### What to work on
Search the data for "From" and copy every matching line.
[[ Source information open ]]
(* ===== verification/RolesInv.v ===== *)
(** * What the access rules give

    Which rule decides does not hang on the order the rules are stored in, and a
    rule's subject is written for people the way it is read back. *)

From stdpp Require Import sorting.
From S2P Require Import Prelude GoStrings GoURL GoTime SpecTypes SpecNames SpecValidate SpecReferences Roles.
From Stdlib Require Import Ascii String.
Local Open Scope string_scope.

(** ** Groups: the highest role, and the limits added up *)

Definition limits_ok (l : list string) : Prop := Sorted str_le l ∧ NoDup l.
Definition grant_ok (g : Grant) : Prop := Valid (g_Role g) = true ∧ limits_ok (g_Applications g).

(** [g] is what the grants [l] come to, said without their order. *)
Definition joins (l : list Grant) (g : Grant) : Prop :=
  grant_ok g ∧
  (∃ x, x ∈ l ∧ g_Role x = g_Role g) ∧
  (∀ x, x ∈ l → Covers (g_Role g) (g_Role x) = true) ∧
  (g_Applications g = [] ↔ ∃ x, x ∈ l ∧ g_Role x = g_Role g ∧ g_Applications x = []) ∧
  (g_Applications g ≠ [] → ∀ a, a ∈ g_Applications g ↔ ∃ x, x ∈ l ∧ g_Role x = g_Role g ∧ a ∈ g_Applications x).

Lemma Valid_cases r : Valid r = true → r = RoleRead ∨ r = RoleDeploy ∨ r = RoleAdmin.
Proof. unfold Valid. rewrite contains_spec. unfold roleOrder. rewrite !elem_of_cons, elem_of_nil. tauto. Qed.

Lemma Covers_antisym r q : Valid r = true → Valid q = true → Covers r q = true → Covers q r = true → r = q.
Proof. by intros [->| [->| ->]]%Valid_cases [->| [->| ->]]%Valid_cases. Qed.
Lemma Covers_total r q : Valid r = true → Valid q = true → Covers r q = false → Covers q r = true.
Proof. by intros [->| [->| ->]]%Valid_cases [->| [->| ->]]%Valid_cases. Qed.
Lemma Covers_trans r q p : Covers r q = true → Covers q p = true → Covers r p = true.
Proof. unfold Covers. lia. Qed.
Lemma Covers_refl r : Covers r r = true.
Proof. unfold Covers. lia. Qed.

Lemma limits_unique l l' : limits_ok l → limits_ok l' → (∀ a, a ∈ l ↔ a ∈ l') → l = l'.
Proof.
  intros [Hs Hd] [Hs' Hd'] H. apply (Sorted_unique str_le); [done..|]. by apply NoDup_Permutation.
Qed.

Lemma joins_unique l g g' : joins l g → joins l g' → g = g'.
Proof.
  intros ((Hv & Hl) & (x & Hx & Ex) & Hc & Hn & Ha) ((Hv' & Hl') & (x' & Hx' & Ex') & Hc' & Hn' & Ha').
  assert (g_Role g = g_Role g') as E.
  { apply Covers_antisym; [done..| |]; [rewrite <- Ex'; by apply Hc|rewrite <- Ex; by apply Hc']. }
  clear x x' Hx Hx' Ex Ex'. destruct g as [r a], g' as [r' a']; cbn [g_Role g_Applications] in *. subst r'. f_equal.
  destruct (decide (a = [])) as [->|Hne].
  { symmetry. apply Hn'. by apply Hn. }
  assert (a' ≠ []) as Hne'. { intros ->. apply Hne, Hn. by apply Hn'. }
  apply limits_unique; [done..|]. intros y. rewrite (Ha Hne), (Ha' Hne'). done.
Qed.

Lemma joins_perm l l' g : l ≡ₚ l' → joins l g → joins l' g.
Proof. intros Hp (H1 & H2 & H3 & H4 & H5). unfold joins. by setoid_rewrite <- Hp. Qed.

Lemma joins_one g : grant_ok g → joins [g] g.
Proof.
  intros Hg. split; [done|]. split; [by exists g; split; [left|]|]. split.
  { intros x ->%list_elem_of_singleton. apply Covers_refl. }
  split.
  - split; [intros H; exists g; by repeat split; [left|..]|]. by intros (x & ->%list_elem_of_singleton & _ & ?).
  - intros _ a. split; [intros H; exists g; by repeat split; [left|..]|]. by intros (x & ->%list_elem_of_singleton & _ & ?).
Qed.

Lemma nonnil_false l : negb (nonnil l) = true ↔ l = [].
Proof. by destruct l. Qed.

Lemma added_up l l' : NoDup l → limits_ok (merge_sort str_le (once (λ _, true) l l')) ∧
  ∀ a, a ∈ merge_sort str_le (once (λ _, true) l l') ↔ a ∈ l ∨ a ∈ l'.
Proof.
  intros Hd. destruct (once_spec (λ _, true) l l' Hd) as [Hd' Hin].
  split; [split; [apply (Sorted_merge_sort _)|by rewrite (merge_sort_Permutation str_le)]|].
  intros a. rewrite (merge_sort_Permutation str_le), Hin. naive_solver.
Qed.

Lemma in_snoc {A} (l : list A) x y : y ∈ (l ++ [x])%list ↔ y ∈ l ∨ y = x.
Proof. by rewrite elem_of_app, list_elem_of_singleton. Qed.

(** Grants that do not reach the highest role change nothing. *)
Lemma joins_lower l best g : joins l best → Covers (g_Role best) (g_Role g) = true → g_Role g ≠ g_Role best → joins (l ++ [g]) best.
Proof.
  intros (Hb & (x & Hx & Ex) & Hc & Hn & Ha) Hg Er. split; [done|]. setoid_rewrite in_snoc. split; [by eauto|].
  split; [intros y [Hy| ->]; auto|].
  assert (∀ P : Grant → Prop, (∃ y, y ∈ l ∧ g_Role y = g_Role best ∧ P y) ↔ (∃ y, (y ∈ l ∨ y = g) ∧ g_Role y = g_Role best ∧ P y)) as Hex by naive_solver.
  split; [by rewrite <- (Hex (λ y, g_Applications y = []))|]. intros Hne a. rewrite <- (Hex (λ y, a ∈ g_Applications y)). by apply Ha.
Qed.

Lemma joins_comm l l' g : joins (l ++ l') g → joins (l' ++ l) g.
Proof. apply joins_perm. by rewrite Permutation_app_comm. Qed.

(** A higher one replaces them. *)
Lemma joins_above l g : grant_ok g → (∀ y, y ∈ l → Covers (g_Role g) (g_Role y) = true ∧ g_Role y ≠ g_Role g) → joins (g :: l) g.
Proof.
  intros Hg. induction l as [|y r IH] using rev_ind; intros Hl; [by apply joins_one|].
  apply (joins_lower (g :: r)); [apply IH; intros z Hz|..]; apply Hl, in_snoc; auto.
Qed.
Lemma joins_higher l best g : joins l best → grant_ok g → Covers (g_Role g) (g_Role best) = true → g_Role g ≠ g_Role best → joins (l ++ [g]) g.
Proof.
  intros (Hb & _ & Hc & _) Hg Hcg Er. apply (joins_comm [g]), joins_above; [done|]. intros y Hy.
  split; [eapply Covers_trans; [done|by apply Hc]|]. intros E. apply Er. apply Covers_antisym; [apply Hg|apply Hb|done|]. rewrite <- E. by apply Hc.
Qed.

(** At the same role, no limit lifts the limit, and limits add up. *)
Lemma joins_same l best g : joins l best → grant_ok g → g_Role g = g_Role best → joins (l ++ [g]) (better best g).
Proof.
  intros (Hb & (x & Hx & Ex) & Hc & Hn & Ha) Hg Er. unfold better. rewrite Er, String.eqb_refl. cbn [negb].
  assert (∀ y, y ∈ l ∨ y = g → Covers (g_Role best) (g_Role y) = true) as Hc'.
  { intros y [Hy| ->]; [by apply Hc|]. rewrite Er. apply Covers_refl. }
  destruct (negb (nonnil (g_Applications g)) || negb (nonnil (g_Applications best))) eqn:E;
    (split; [split; [apply Hb|]|setoid_rewrite in_snoc; split; [by eauto|split; [done|cbn [g_Role g_Applications]; split; [|try done]]]]).
  - split; constructor.
  - split; [|done]. intros _. apply orb_true_iff in E as [E|E]; apply nonnil_false in E; [by eauto|]. apply Hn in E. naive_solver.
  - apply added_up, Hb.
  - apply orb_false_iff in E as [E1%negb_false_iff E2%negb_false_iff]. split.
    + intros Enil. exfalso. destruct (added_up (g_Applications best) (g_Applications g)) as [_ Hin]; [apply Hb|].
      destruct (g_Applications best) as [|y ?]; [done|]. assert (y ∈ @nil string) as ?%elem_of_nil; [|done]. rewrite <- Enil. apply Hin. left. by left.
    + intros (y & [Hy| ->] & Ey & Ny); exfalso; [|by rewrite Ny in E1]. assert (g_Applications best = []) as E0 by (apply Hn; eauto). by rewrite E0 in E2.
  - intros _ a. apply orb_false_iff in E as [E1%negb_false_iff E2%negb_false_iff].
    destruct (added_up (g_Applications best) (g_Applications g)) as [_ Hin]; [apply Hb|]. rewrite Hin, Ha by (intros E0; by rewrite E0 in E2). naive_solver.
Qed.

Lemma better_joins l best g : joins l best → grant_ok g → joins (l ++ [g]) (better best g).
Proof.
  intros Hl Hg. destruct (String.eqb_spec (g_Role g) (g_Role best)) as [Er|Er]; [by apply joins_same|].
  unfold better. rewrite (proj2 (String.eqb_neq _ _) Er). cbn [negb]. destruct (Covers (g_Role g) (g_Role best)) eqn:Ec.
  - by eapply joins_higher.
  - apply joins_lower; [done| |done]. apply Covers_total; [apply Hg|apply Hl|done].
Qed.

Lemma groups_join l : ∀ seen best, joins seen best → Forall grant_ok l → joins (seen ++ l) (foldl better best l).
Proof.
  induction l as [|g r IH]; intros seen best Hb Hl; simpl; [by rewrite app_nil_r|]. apply Forall_cons in Hl as [Hg Hr].
  rewrite cons_middle, (assoc_L (++)). apply IH; [by apply better_joins|done].
Qed.

(** ** Which rules match *)

(** What GrantAccess and the handler before it let into the table: one rule for
    a kind and subject, with what a role allows. *)
Definition rule_ok (r : AccessRule) : Prop := grant_ok (grantOf r).
Definition rules_ok (rules : list AccessRule) : Prop := NoDup ((λ r, (ar_Kind r, ar_Subject r)) <$> rules) ∧ Forall rule_ok rules.

Section Matching.
Context (name email domain : string) (groups : list string).

Definition of_kind (kind : string) (fits : string → bool) (r : AccessRule) : bool := String.eqb (ar_Kind r) kind && fits (ar_Subject r).
Definition named : AccessRule → bool := of_kind AccessName (λ s, String.eqb s name).
Definition addressed : AccessRule → bool := of_kind AccessEmail (λ s, nonempty email && String.eqb s email).
Definition grouped : AccessRule → bool := of_kind AccessGroup (contains groups).
Definition domained : AccessRule → bool := of_kind AccessDomain (λ s, nonempty domain && String.eqb s domain).
Definition pick (f : AccessRule → bool) (rules : list AccessRule) : list AccessRule := filter (λ r, f r = true) rules.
[[ Source information closed ]]
### Solution for this task
From stdpp Require Import sorting.
From S2P Require Import Prelude GoStrings GoURL GoTime SpecTypes SpecNames SpecValidate SpecReferences Roles.
From Stdlib Require Import Ascii String.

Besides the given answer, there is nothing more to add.